Chemical and Pharmaceutical Bulletin
Online ISSN : 1347-5223
Print ISSN : 0009-2363
ISSN-L : 0009-2363
Current Topics: Review
Computer-Aided Drug Design Using the Fragment Molecular Orbital Method: Current Status and Future Applications for SBDD
Daisuke Takaya
Author information
JOURNAL FREE ACCESS FULL-TEXT HTML

2024 Volume 72 Issue 9 Pages 781-786

Details
Abstract

Owing to the increasing use of computers, computer-aided drug design (CADD) has become an essential component of drug discovery research. In structure-based drug design (SBDD), including inhibitor design and in silico screening of drug target molecules, concordance with wet experimental data is important to provide insights on unique perspectives derived from calculations. Fragment molecular orbital (FMO) method is a quantum chemical method that facilitates precise energy calculations. Fragmentation method makes it possible to apply the quantum chemical method to biological macromolecules for energy calculation based on the electron behavior. Furthermore, interaction energies calculated on a residue-by-residue basis via fragmentation aid in the analysis of interactions between the target and ligand molecule residues and molecular design. In this review, we outline the recent developments in SBDD and FMO methods and highlight the prospects of developing machine learning approaches for large computational data using the FMO method.

1. Introduction

Structure-based drug design (SBDD) aims to control the functions of biomacromolecules, such as proteins and nucleic acids, using other molecules with strong binding affinity for these macromolecules. This notion of control encompasses both the inhibition and activation of functions. The design of ligand molecules, especially seed/lead/drug molecules, using computational methods is also known as computer-aided drug design (CADD). Ligand molecules may be small molecules with a molecular weight of approximately 500, medium-size molecules (such as natural compounds and cyclic peptides), or large proteins (such as antibody molecules). Depending on the context, CADD is also known as virtual or in silico screening. Receptor structure-based virtual screening is referred to as SBVS. These terms differ from each other in terms of the researcher’s focus. As implied by the term “screening,” these methods can be used to select hit compounds from a large compound database, such as ZINC,1) either qualitatively or quantitatively. For example, SBVS predicts a hit compound by focusing on the complementarity between the ligand molecule and binding site of the receptor. Screening can be performed using personal computers or computer clusters; however, recent studies have used many computational resources, including cloud computers.

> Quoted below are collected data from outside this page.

(** * Unique code generator: a shallow embedding of [generate_codes.py]

    The Python class [CodeGenerator] is modelled as a record of its
    attributes; its methods are computations in a small state-and-exception
    monad over a world made of the object, the file system, the random
    source and the progress output.

    - Python [str] values are Rocq strings of 8-bit characters; code points
      above 255 behave like any other non-printable character and are not
      represented.
    - Python [int] values are [Z]; the float that [count / combinations]
      produces is kept exactly, as a mantissa and an exponent, with the
      rounding of IEEE doubles written out.
    - The [set] of codes is a [gset string]; [list(codes_set)] is
      [elements], some order without repetition.
    - [random] is a stream of draws fixed in the world; the sampling loop
      takes a bound on its iterations and reports [Timeout] when the bound
      is reached.
    - A file is the list of rows handed to the CSV writer, a row the list
      of its fields.  Opening a file fails for the paths the world marks
      as locked; [os.makedirs], the encoding lookup and the clock behind
      the progress line are taken not to fail. *)

From Stdlib Require Import ZArith Ascii String List Lia.
From stdpp Require Import base decidable option list gmap sets strings pretty.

We previously conducted several drug discovery projects, including the in silico screening of CaMKK2,2) DOCK,3) HCV NS3/4A protease,4) ad Sult2B1b.5) Quantification of the interactions between the ligand molecule and target biopolymer is necessary in SBDD. Numerical evaluations of these interactions may be based on the physicochemical interaction energy, statistical evaluations, or heuristic methods and aid in the design of compounds with strong binding affinity. Evaluation of these interactions involves the docking scores and binding free energies, including entropy terms such as the molecular mechanics Poisson–Boltzmann surface area (MM-PBSA) and molecular mechanics generalized Born surface area (MM-GBSA).6)

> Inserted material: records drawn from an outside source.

Lemma handle_consistent (env : Env) (r : Request) (db : Db) :
  consistent db → consistent (handle env r db).1.
Proof.
  intros Hdb. destruct r as [sid|sid its|sid|p|d|id pr h file| |id s|id]; simpl.
  - unfold getCart, Cart_findOne, store.
    by destruct (storeError env).
  - unfold postCart, Cart_upsert, store.
    destruct (storeError env); simpl; [done|].
    destruct Hdb as [Ho Hc]. split; simpl; [done|].
    intros k c. destruct (decide (sid = k)) as [->|Hne].
    + rewrite lookup_insert_eq. intros [= <-].
      destruct (carts db !! k) as [c0|] eqn:Hk; simpl; [by apply Hc | done].
    + rewrite lookup_insert_ne by done. apply Hc.
  - unfold deleteCart, Cart_deleteOne, store.
    destruct (storeError env); simpl; [done|].
    destruct Hdb as [Ho Hc]. split; simpl; [done|].
    intros k c Hk. apply lookup_delete_Some in Hk as [_ Hk]. by apply Hc.
  - done.
  - unfold postOrder, Order_save, store.
    destruct (storeError env); simpl; [done|].
    destruct (orders db !! assignedId env d) eqn:Hid; simpl; [done|].
    destruct Hdb as [Ho Hc]. split; simpl; [|done].
    intros k o. destruct (decide (assignedId env d = k)) as [->|Hne].
    + rewrite lookup_insert_eq. by intros [= <-].
    + rewrite lookup_insert_ne by done. apply Ho.
  - unfold uploadReceipt. destruct file as [f|]; [|done].
    pose proof (findOneAndUpdate_consistent env id (set_receipt (fileUrl pr h f)) db
                  (λ _, eq_refl) Hdb) as H.
    by destruct (Order_findOneAndUpdate env id (set_receipt (fileUrl pr h f)) db) as [? []].
  - unfold adminOrders, Order_find_sorted, store.
    by destruct (storeError env).
  - unfold putStatus.
    pose proof (findOneAndUpdate_consistent env id (set_status s) db (λ _, eq_refl) Hdb) as H.
    by destruct (Order_findOneAndUpdate env id (set_status s) db) as [? []].
  - unfold track, Order_findOne, store.
    by destruct (storeError env).
Qed.

Lemma serve_consistent (rs : list (Env * Request)) (db : Db) :
  consistent db → consistent (serve rs db).
Proof.
  revert db. induction rs as [|[env r] rs IH]; intros db Hdb; simpl; [done|].
  apply IH. by apply handle_consistent.
Qed.

(** ** Tracking *)

(** C6: the tracking lookup compares the whole id; when no order has it the
    answer is 404 'Order not found', which is not the 500 of a failing store;
    when an order has it the answer is 200 with the order's status, customer
    name, total, orderId and createdAt. *)
Theorem track_cases (env : Env) (id : string) (db : Db) :
  (storeError env = None → orders db !! id = None →
     track env id db = (db, respond 404 (Failure "Order not found")))
  ∧ (∀ o, storeError env = None → orders db !! id = Some o →
       track env id db
       = (db, respond 200 (Tracked (status o) (name (customer o)) (total o)
                                   (orderId o) (createdAt o)))
       ∧ (consistent db → orderId o = id))
  ∧ (∀ m, storeError env = Some m →
       track env id db = (db, respond 500 (Failure m))).
Proof.
  unfold track, Order_findOne. split; [|split].
  - intros Hup Hmiss. rewrite store_answers by done. by rewrite Hmiss.
  - intros o Hup Hfound. split.
    + rewrite store_answers by done. by rewrite Hfound.
    + intros [Ho _]. by apply Ho.
  - intros m Hdown. by rewrite (store_rejects _ _ _ m).
Qed.

Lemma track_cases_witness :
  track env0 "eq-1000-100" one_order = (one_order, respond 404 (Failure "Order not found"))
  ∧ track env0 "EQ-1000-100" one_order
    = (one_order, respond 200 (Tracked "Pending Verification" "Guest" (Some (100 # 1)%Q)
                                       "EQ-1000-100" 1700000000000))
  ∧ track down "EQ-1000-100" one_order
    = (one_order, respond 500 (Failure "connection lost")).
Proof.
  split; [|split].
  - destruct (track_cases env0 "eq-1000-100" one_order) as (Hmiss & _).
    apply Hmiss; reflexivity.
  - destruct (track_cases env0 "EQ-1000-100" one_order) as (_ & Hfound & _).
    apply (Hfound (new_Order env0 (with_id "EQ-1000-100") "EQ-1000-100")); reflexivity.
  - destruct (track_cases down "EQ-1000-100" one_order) as (_ & _ & Hdown).
    apply Hdown. reflexivity.
Defined.

(** ** Session carts *)

(** C7: replacing the cart of a session writes the given items over whatever
    the session had (a cart is created when there was none) with [updatedAt]
    set to the time of the call, and a read right after it answers exactly
    those items; nothing of the old cart is merged in, and no other session
    and no order is touched. *)
Theorem cart_replace_then_get (env env' : Env) (sid : string) (its : list Json) (db : Db) :
  storeError env = None →
  storeError env' = None →
  (postCart env sid its db).2 = respond 200 Success
  ∧ (∃ c, carts (postCart env sid its db).1 !! sid = Some c
        ∧ cart_items c = its
        ∧ updatedAt c = now env
        ∧ getCart env' sid (postCart env sid its db).1
          = ((postCart env sid its db).1,
             respond 200 (CartBody (sessionId c) its (Some (now env))))
        ∧ (consistent db → sessionId c = sid))
  ∧ (∀ sid', sid' ≠ sid →
       carts (postCart env sid its db).1 !! sid' = carts db !! sid')
  ∧ orders (postCart env sid its db).1 = orders db.
Proof.
  intros Hup Hup'. unfold postCart, Cart_upsert.
  rewrite store_answers by done. simpl.
  split; [done|]. split; [|split; [|done]].
  - eexists. rewrite lookup_insert_eq. split; [reflexivity|].
    unfold getCart, Cart_findOne. rewrite store_answers by done. simpl.
    rewrite lookup_insert_eq.
    destruct (carts db !! sid) as [c0|] eqn:Hsid; simpl.
    + repeat split. intros [_ Hc]. by apply Hc.
    + done.
  - intros sid' Hne. by rewrite lookup_insert_ne.
Qed.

Fragment molecular orbital (FMO) method, proposed by Dr. Kitaura in 1999, is used to evaluate such interactions and is a quantum chemical calculation applicable to large biomacromolecules, such as proteins.7) FMO method can be used with software, such as ABINIT-MP8) and GAMESS.9,10) FMO method is now applicable for the quantum chemical calculations of macromolecules with more than 3000 residues, such as the severe acute respiratory syndrome-coronavirus-2 (SARS-Cov-2) spike protein, owing to its improved computational performance.11) This method is also applicable for the interaction analysis of X-ray crystal structures12,13) and activity prediction of small molecules.2) This paper will introduce topics related to CADD and FMO applications.

2. Use of FMO Calculations in CADD

FMO method divides macromolecules into fragments for calculations. The FMO fragment includes amino acid residues for proteins, bases for nucleic acids, and ligand molecules (Fig. 1, Section 1). Interaction of each moiety with a residue can be evaluated by dividing a large ligand molecule into small substituents and using them as FMO fragments. Notably, SP3 bonds are used for fragmentation instead of SP2 bonds, which exist as peptide bonds, for calculation accuracy.14) An advantage of this type of fragmentation is that the quantum chemical calculations for entire giant molecules, such as proteins, can be performed in a practical period for software development. Although the FMO method can be used to calculate the total energy of a molecule, it does not provide sufficient information to understand the large and complex molecules, such as proteins. The fragmentation approach in the FMO method is used to gain insights into molecular functions by analyzing the energy interactions, specifically the intra- and inter-molecular interactions, between fragments.15)

Fig. 1. Schematic Diagram Showing the Utilizing of Data in the Fragment Molecular Orbital (FMO) Method for Structure-Based Drug Design (SBDD)

This scheme shows the preparation of FMO data and prediction of inhibition activity as tasks. In “1. Calculations,” a cartoon model of the protein–ligand complex structure of hematopoietic prostaglandin D synthase (H-PGDS) with F092 (PDB code: 5YWX) and the 2D structure of F092 are shown. In “2. Collections” and “3. Applications,” an activity prediction model was built using machine learning with PIEDA as tabular data.

As the FMO fragments include residues of the binding site, such as proteins and nucleic acids, that function as a receptor structure for the drug target, inter-fragment interactions related to the ligand molecule can be used as a blueprint for drug design. For example, this method can be used to quantitatively determine the specific residues on the receptor as well as the ligand molecules that strongly interact with these residues (Fig. 1, Section 1).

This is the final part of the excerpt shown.